WHAT THE EXERCISE ASKS:
Each line of the data holding "reads" should be found and copied.

BEGIN SUPPLIED MATERIAL

(** ** Audit *)

(** [Audit] for a caller whose role reads [actor]. *)
Definition audit_as (actor : string) (ac : AuthContext)
    (action resourceType resourceID result : string)
    (metadata : list (string * PVal)) (operationID : string) : M unit :=
  let metadata := base.filter (fun kv => allowedAuditField kv.1 = true) metadata in
  let sourceIP := prefer (am_SourceIP env_audit) (ac_SourceIP ac) in
  let userAgent := prefer (am_UserAgent env_audit) (ac_UserAgent ac) in
  let requestID := prefer (am_RequestID env_audit) (ac_RequestID ac) in
  requestID ← (if String.eqb requestID "" then newID else ret requestID);
  auditID ← newID;
  t ← nowString;
  exec_checked (insert_audit_log auditID
    {| a_actor_type := actor; a_actor_id := ac_UserID ac;
       a_session_id := ac_SessionID ac; a_generation := ac_Generation ac;
       a_source_ip := sourceIP; a_user_agent := safeError userAgent;
       a_request_id := requestID; a_operation := nullableString operationID;
       a_action := action; a_resource_type := nullableString resourceType;
       a_resource_id := nullableString resourceID; a_result := result;
       a_metadata := metadata; a_created := t |}).

Definition Audit (ac : AuthContext) (action resourceType resourceID result : string)
    (metadata : list (string * PVal)) (operationID : string) : M unit :=
  audit_as (role_text (ac_Role ac)) ac action resourceType resourceID result metadata operationID.

(** [AuthContext{UserID: userID, Role: "system"}]: the fields [Audit] reads. *)
Definition system_context (uid : string) : AuthContext :=
  {| ac_SessionID := ""; ac_UserID := uid; ac_Username := ""; ac_Role := RUser;
     ac_Status := UActive; ac_Generation := 0; ac_Channel := ClientPanel;
     ac_MustChange := false; ac_MustChangeUsername := false; ac_ExpiresAt := 0;
     ac_CSRFTokenHash := ""; ac_SourceIP := ""; ac_UserAgent := ""; ac_RequestID := "" |}.

Definition audit_system (uid action resourceType resourceID result : string)
    (metadata : list (string * PVal)) (operationID : string) : M unit :=
  audit_as "system" (system_context uid) action resourceType resourceID result metadata operationID.

(** ** Idempotency records *)

Definition idem_matches (uid : string) (generation : Z) (method path key : string)
    (_ : string) (r : Idempotency) : bool :=
  (i_user_id r == uid) && (i_generation r =? generation) && (i_method r == method) &&
  (i_path r == path) && (i_key r == key).

(** [SELECT ... FROM idempotency_records WHERE user_id=? AND ...] *)
Definition find_idempotency (ac : AuthContext) (method path key : string) (db : DB)
    : option Idempotency :=
  snd <$> head (select (idem_matches (ac_UserID ac) (ac_Generation ac) method path key)
                  (idempotency db)).

Definition record_idempotency (ac : AuthContext) (method path key bodyHash : string)
    (status : Z) (response : Response) (operation : option string) (created : Stamp) : M unit :=
  recordID ← newID;
  t ← now;
  exec_checked (insert_idempotency recordID
    {| i_user_id := ac_UserID ac; i_generation := ac_Generation ac; i_method := method;
       i_path := path; i_key := key; i_body_hash := bodyHash; i_status := status;
       i_response := response; i_operation := operation; i_expires := t + 24 * hour;
       i_created := created |}).

(** ** Operations *)

(** A row of [operations] as the handlers insert it. *)
Definition new_operation (uid : option string) (rtype rid optype phase stp : string)
    (key : option string) (t : Stamp) : Operation :=
  {| o_user_id := uid; o_resource_type := rtype; o_resource_id := rid; o_op_type := optype;
     o_status := OpPending; o_phase := phase; o_step := stp; o_key := key;
     o_compensation := "not_required"; o_error_code := None; o_error_message := None;
     o_created := t; o_updated := t; o_completed := None |}.

Definition bump_desired (uid : string) (t : Stamp) (db : DB) : DB :=
  db <| users ::= update_where (fun k _ => k == uid) (fun u =>
    u <| u_desired_config ::= Z.succ |> <| u_updated := t |>) |>.

(** A key the caller left empty is replaced by a fresh one. *)
Definition key_or_new (key : string) : M string :=
  if String.eqb key "" then newID else ret key.
End Store.

(** ** Accepted statements *)

Lemma insert_mapping_Ok id r db db' :
  insert_mapping id r db = Ok db' ->
  mappings db !! id = None /\ is_Some (users db !! m_user_id r) /\
  db' = db <| mappings ::= <[id := r]> |>.
Proof.
  unfold insert_mapping. rewrite !reject_Ok, taken_false, absent_false. by intros (? & ? & [= <-]).
Qed.

Lemma insert_revision_Ok id r db db' :
  insert_revision id r db = Ok db' ->
  port_ok (r_local_port r) = true /\
  match r_remote_port r with Some p => port_ok p = true | None => True end /\
  revisions db !! id = None /\
  (forall k x, revisions db !! k = Some x -> r_mapping_id x = r_mapping_id r ->
     r_revision x <> r_revision r) /\
  is_Some (mappings db !! r_mapping_id r) /\ db' = db <| revisions ::= <[id := r]> |>.
Proof.
  unfold insert_revision. rewrite !reject_Ok, taken_false, duplicate_false, absent_false, negb_false_iff.
  intros (? & Hp & ? & Hd & ? & [= <-]). split_and!; try done.
  - case_match; [by apply negb_false_iff|done].
  - intros k x Hk Hm He. apply Hd in Hk. by rewrite Hm, He, bool_decide_true, Z.eqb_refl in Hk.
Qed.

Lemma insert_lease_Ok id r db db' :
  insert_lease id r db = Ok db' ->
  port_ok (l_port r) = true /\ leases db !! id = None /\
  (forall k x, leases db !! k = Some x -> l_port x <> l_port r) /\
  is_Some (mappings db !! l_mapping_id r) /\ is_Some (revisions db !! l_rev_id r) /\
  db' = db <| leases ::= <[id := r]> |>.
Proof.
  unfold insert_lease. rewrite !reject_Ok, taken_false, duplicate_false, !absent_false, negb_false_iff.
  intros (? & ? & Hd & ? & ? & [= <-]). split_and!; try done.
  intros k x Hk He. apply Hd in Hk. by rewrite He, Z.eqb_refl in Hk.
Qed.

Lemma insert_operation_Ok id r db db' :
  insert_operation id r db = Ok db' ->
  operations db !! id = None /\ db' = db <| operations ::= <[id := r]> |>.
Proof.
  unfold insert_operation. rewrite !reject_Ok, taken_false. by intros (? & _ & [= <-]).
Qed.

Lemma insert_idempotency_Ok id r db db' :
  insert_idempotency id r db = Ok db' ->
  idempotency db !! id = None /\
  (forall k x, idempotency db !! k = Some x ->
     idem_matches (i_user_id r) (i_generation r) (i_method r) (i_path r) (i_key r) k x = false) /\
  db' = db <| idempotency ::= <[id := r]> |>.
Proof.
  unfold insert_idempotency. rewrite !reject_Ok, taken_false, duplicate_false.
  by intros (? & ? & _ & [= <-]).
Qed.

Lemma insert_audit_log_Ok id r db db' :
  insert_audit_log id r db = Ok db' -> db' = db <| audit_logs ::= <[id := r]> |>.
Proof. unfold insert_audit_log. rewrite reject_Ok. by intros (_ & [= <-]). Qed.

Lemma insert_domain_Ok id r db db' :
  insert_domain id r db = Ok db' ->
  (d_https_mode r = HttpOnly -> d_redirect r = false) /\ domains db !! id = None /\
  (forall k x, domains db !! k = Some x -> d_normalized x <> d_normalized r) /\
  is_Some (users db !! d_user_id r) /\ is_Some (mappings db !! d_mapping_id r) /\
  db' = db <| domains ::= <[id := r]> |>.
Proof.
  unfold insert_domain. rewrite !reject_Ok, taken_false, duplicate_false, !absent_false.
  intros (Hr & ? & Hd & ? & ? & [= <-]). split_and!; try done.
  - intros He. by rewrite He, bool_decide_true in Hr.
  - intros k x Hk He. apply Hd in Hk. by rewrite He, bool_decide_true in Hk.
Qed.

Lemma insert_dns_record_Ok id r db db' :
  insert_dns_record id r db = Ok db' ->
  dns_records db !! id = None /\ db' = db <| dns_records ::= <[id := r]> |>.
Proof.
  unfold insert_dns_record. rewrite !reject_Ok, taken_false. by intros (? & _ & _ & [= <-]).
Qed.

(** ** The audit log is the only table an audit writes *)

Lemma audit_preserves `{Env} (I : DB -> Prop) actor ac action rt ri result md op :
  (forall db f, I db -> I (db <| audit_logs ::= f |>)) ->
  preserves I (audit_as actor ac action rt ri result md op).
Proof.
  intros HI. unfold audit_as. preserve.
  match goal with Hi : insert_audit_log _ _ _ = Ok _ |- _ => apply insert_audit_log_Ok in Hi as -> end.
  by apply HI.
Qed.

END SUPPLIED MATERIAL

SOLUTION BELOW:
(** [Audit] for a caller whose role reads [actor]. *)
(** [AuthContext{UserID: userID, Role: "system"}]: the fields [Audit] reads. *)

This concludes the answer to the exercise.